_Assigned task_
When the string "request" is part of a line in the data below, report the whole line.

_Records for the exercise_
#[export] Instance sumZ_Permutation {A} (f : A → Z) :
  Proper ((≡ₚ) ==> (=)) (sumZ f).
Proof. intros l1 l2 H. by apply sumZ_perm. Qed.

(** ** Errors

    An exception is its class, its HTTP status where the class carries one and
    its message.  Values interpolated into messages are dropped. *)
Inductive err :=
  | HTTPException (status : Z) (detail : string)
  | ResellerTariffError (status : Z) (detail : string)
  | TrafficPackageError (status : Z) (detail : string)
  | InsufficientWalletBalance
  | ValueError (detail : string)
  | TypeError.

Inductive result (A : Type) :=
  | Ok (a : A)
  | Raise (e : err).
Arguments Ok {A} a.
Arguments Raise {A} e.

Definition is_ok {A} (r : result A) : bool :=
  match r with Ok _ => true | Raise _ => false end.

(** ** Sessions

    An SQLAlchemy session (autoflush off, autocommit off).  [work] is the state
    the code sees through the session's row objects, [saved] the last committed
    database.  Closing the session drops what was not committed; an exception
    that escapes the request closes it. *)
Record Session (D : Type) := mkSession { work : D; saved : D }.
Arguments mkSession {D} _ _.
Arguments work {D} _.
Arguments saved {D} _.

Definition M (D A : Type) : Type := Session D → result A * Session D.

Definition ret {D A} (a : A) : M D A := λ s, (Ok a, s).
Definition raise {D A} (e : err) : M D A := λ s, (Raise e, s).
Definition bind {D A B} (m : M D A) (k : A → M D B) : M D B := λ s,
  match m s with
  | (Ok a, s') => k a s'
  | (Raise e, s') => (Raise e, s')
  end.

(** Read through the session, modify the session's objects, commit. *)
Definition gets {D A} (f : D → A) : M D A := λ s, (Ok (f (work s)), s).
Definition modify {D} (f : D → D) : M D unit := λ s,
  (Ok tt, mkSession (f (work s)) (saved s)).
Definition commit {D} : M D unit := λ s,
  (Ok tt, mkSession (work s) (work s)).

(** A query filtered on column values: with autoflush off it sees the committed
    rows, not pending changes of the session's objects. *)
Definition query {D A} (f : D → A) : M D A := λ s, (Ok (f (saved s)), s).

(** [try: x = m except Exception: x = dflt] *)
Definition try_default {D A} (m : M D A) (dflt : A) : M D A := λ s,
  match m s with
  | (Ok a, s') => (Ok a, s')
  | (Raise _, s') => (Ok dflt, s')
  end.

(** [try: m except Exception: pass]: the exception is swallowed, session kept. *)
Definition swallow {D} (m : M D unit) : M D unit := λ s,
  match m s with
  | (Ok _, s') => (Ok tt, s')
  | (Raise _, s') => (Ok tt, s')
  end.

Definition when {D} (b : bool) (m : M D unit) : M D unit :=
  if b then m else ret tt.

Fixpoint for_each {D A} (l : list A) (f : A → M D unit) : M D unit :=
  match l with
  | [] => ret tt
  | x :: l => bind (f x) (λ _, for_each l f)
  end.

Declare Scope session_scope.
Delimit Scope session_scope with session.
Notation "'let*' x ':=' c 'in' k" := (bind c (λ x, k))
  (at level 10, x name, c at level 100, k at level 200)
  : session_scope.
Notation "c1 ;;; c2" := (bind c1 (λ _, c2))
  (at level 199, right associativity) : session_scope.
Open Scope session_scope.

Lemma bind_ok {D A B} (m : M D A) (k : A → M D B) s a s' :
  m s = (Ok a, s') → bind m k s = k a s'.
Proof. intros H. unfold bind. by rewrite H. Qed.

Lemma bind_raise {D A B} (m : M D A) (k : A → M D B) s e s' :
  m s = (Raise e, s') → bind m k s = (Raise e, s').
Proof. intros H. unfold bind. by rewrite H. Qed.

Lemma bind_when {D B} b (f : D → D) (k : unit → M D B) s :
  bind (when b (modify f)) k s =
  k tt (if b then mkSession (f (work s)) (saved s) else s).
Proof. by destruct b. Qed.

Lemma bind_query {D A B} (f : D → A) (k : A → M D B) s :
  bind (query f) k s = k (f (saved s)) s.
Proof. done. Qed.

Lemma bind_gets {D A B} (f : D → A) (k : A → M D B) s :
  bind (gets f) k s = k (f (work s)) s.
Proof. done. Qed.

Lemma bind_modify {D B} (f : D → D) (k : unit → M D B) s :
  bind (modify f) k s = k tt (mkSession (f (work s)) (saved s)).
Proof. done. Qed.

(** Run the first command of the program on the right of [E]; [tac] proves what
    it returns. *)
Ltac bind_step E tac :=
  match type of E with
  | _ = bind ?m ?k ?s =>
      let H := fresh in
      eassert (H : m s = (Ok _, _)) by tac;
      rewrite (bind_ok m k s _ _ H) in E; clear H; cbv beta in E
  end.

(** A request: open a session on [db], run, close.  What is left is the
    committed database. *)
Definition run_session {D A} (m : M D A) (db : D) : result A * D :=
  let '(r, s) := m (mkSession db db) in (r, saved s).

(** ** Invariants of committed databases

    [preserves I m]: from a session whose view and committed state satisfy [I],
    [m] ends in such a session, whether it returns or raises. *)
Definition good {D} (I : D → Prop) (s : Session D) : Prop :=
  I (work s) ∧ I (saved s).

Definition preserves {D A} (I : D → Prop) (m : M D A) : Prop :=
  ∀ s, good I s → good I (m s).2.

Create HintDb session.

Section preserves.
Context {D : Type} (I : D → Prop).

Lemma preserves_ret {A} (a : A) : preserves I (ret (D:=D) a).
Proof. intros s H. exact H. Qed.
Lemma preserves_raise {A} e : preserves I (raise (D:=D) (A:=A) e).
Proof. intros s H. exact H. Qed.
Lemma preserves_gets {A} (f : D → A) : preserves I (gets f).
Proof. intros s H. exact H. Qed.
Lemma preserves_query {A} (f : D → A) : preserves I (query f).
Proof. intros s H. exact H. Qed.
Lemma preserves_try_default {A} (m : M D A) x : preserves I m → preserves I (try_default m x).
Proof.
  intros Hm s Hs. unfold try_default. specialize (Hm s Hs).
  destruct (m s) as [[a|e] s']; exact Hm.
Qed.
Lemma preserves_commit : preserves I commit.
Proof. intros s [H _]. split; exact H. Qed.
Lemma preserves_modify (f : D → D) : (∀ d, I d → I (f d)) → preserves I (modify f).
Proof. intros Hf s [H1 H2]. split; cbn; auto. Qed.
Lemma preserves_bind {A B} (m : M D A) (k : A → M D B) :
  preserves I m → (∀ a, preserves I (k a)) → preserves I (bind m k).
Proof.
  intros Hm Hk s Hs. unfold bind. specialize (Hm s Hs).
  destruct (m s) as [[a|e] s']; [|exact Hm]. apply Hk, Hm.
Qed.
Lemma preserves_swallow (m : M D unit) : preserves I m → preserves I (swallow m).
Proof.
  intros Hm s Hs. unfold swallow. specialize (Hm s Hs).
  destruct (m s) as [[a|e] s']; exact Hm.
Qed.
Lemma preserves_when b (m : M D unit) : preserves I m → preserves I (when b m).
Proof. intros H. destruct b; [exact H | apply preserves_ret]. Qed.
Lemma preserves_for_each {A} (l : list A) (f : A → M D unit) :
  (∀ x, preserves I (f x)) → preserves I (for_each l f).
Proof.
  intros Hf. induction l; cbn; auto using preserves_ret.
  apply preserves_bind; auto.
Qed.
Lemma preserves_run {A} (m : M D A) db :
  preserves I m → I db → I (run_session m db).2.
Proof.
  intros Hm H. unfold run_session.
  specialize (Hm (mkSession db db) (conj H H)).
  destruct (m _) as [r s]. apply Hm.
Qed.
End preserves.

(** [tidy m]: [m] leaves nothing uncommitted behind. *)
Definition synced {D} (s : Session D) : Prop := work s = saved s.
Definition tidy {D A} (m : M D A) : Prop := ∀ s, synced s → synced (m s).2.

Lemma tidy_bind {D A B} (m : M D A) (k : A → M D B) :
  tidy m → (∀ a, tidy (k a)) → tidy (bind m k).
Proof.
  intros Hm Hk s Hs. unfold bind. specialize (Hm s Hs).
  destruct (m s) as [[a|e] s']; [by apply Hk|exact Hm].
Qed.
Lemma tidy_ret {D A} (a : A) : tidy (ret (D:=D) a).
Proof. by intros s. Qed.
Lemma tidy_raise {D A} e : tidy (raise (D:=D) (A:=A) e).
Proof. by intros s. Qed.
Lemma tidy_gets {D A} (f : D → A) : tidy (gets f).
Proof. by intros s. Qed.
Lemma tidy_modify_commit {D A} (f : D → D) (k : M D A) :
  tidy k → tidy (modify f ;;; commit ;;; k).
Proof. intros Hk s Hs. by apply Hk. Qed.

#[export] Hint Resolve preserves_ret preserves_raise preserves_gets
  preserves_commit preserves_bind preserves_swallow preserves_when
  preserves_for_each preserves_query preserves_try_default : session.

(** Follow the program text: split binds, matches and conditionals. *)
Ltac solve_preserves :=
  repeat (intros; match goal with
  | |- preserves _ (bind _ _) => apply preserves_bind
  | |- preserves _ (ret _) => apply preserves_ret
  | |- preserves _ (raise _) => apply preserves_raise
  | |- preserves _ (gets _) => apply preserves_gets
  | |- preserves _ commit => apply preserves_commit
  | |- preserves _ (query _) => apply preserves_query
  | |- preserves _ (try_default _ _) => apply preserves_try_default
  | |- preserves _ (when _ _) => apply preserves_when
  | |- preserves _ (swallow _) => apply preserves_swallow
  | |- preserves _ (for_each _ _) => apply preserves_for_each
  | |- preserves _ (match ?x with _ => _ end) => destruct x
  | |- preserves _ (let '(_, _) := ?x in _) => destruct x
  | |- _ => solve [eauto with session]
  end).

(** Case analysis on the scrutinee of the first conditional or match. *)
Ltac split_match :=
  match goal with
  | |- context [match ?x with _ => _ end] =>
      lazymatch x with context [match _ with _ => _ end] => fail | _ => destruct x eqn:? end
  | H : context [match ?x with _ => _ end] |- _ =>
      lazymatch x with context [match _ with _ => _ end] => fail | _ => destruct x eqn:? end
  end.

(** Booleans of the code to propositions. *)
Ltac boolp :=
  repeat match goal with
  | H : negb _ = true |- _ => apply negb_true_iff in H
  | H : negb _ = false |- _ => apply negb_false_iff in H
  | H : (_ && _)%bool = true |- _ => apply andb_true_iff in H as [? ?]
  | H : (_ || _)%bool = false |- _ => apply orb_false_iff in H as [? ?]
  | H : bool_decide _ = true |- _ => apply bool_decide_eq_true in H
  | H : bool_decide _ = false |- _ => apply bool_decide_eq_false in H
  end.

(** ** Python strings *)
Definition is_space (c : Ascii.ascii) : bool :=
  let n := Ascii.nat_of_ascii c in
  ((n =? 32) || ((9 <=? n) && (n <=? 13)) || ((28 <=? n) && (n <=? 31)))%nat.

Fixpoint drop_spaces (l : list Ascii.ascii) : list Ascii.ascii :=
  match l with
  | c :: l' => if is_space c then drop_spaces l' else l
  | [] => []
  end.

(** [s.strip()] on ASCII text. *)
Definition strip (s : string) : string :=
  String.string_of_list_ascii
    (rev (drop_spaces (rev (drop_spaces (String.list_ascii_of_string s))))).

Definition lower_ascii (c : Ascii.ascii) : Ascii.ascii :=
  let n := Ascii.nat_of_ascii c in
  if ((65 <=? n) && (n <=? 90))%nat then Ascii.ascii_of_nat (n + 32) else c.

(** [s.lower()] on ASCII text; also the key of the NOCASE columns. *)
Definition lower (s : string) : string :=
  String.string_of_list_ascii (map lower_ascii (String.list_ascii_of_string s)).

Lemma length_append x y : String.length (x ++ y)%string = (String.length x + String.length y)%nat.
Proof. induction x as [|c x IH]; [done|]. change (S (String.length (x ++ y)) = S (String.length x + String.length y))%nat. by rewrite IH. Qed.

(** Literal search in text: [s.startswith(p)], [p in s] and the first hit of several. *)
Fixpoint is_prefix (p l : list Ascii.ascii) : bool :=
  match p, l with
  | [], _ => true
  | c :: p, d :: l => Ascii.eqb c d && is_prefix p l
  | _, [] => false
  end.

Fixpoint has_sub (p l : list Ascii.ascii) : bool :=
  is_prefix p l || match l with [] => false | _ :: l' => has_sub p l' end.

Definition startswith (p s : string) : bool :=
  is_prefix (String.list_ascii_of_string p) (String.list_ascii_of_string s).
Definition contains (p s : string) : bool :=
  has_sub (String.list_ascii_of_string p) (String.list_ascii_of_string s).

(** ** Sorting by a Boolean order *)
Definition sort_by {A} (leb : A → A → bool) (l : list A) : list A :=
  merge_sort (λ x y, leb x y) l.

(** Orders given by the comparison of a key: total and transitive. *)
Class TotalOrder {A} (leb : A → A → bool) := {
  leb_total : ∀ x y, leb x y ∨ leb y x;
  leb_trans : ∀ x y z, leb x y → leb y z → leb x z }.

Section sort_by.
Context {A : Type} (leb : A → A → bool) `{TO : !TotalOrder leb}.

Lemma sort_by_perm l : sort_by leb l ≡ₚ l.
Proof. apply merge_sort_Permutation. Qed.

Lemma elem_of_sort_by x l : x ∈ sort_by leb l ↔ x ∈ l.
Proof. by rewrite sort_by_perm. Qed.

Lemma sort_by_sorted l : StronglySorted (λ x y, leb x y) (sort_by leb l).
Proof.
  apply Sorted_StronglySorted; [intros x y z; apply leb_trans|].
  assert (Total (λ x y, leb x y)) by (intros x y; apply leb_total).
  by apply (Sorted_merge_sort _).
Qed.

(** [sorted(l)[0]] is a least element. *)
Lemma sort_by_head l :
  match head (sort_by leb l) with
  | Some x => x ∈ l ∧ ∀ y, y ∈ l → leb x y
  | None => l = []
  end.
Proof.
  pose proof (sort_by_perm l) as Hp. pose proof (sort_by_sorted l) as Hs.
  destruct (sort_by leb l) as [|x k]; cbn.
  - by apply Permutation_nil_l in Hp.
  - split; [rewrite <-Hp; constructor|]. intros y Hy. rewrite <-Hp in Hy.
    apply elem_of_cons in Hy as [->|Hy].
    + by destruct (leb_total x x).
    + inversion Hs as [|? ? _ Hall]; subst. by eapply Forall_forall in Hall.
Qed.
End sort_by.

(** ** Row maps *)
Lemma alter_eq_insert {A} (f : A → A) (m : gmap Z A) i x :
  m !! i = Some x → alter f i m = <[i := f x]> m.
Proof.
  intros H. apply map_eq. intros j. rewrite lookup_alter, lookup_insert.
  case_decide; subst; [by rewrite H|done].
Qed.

_Exercise answer_
    that escapes the request closes it. *)
(** A request: open a session on [db], run, close.  What is left is the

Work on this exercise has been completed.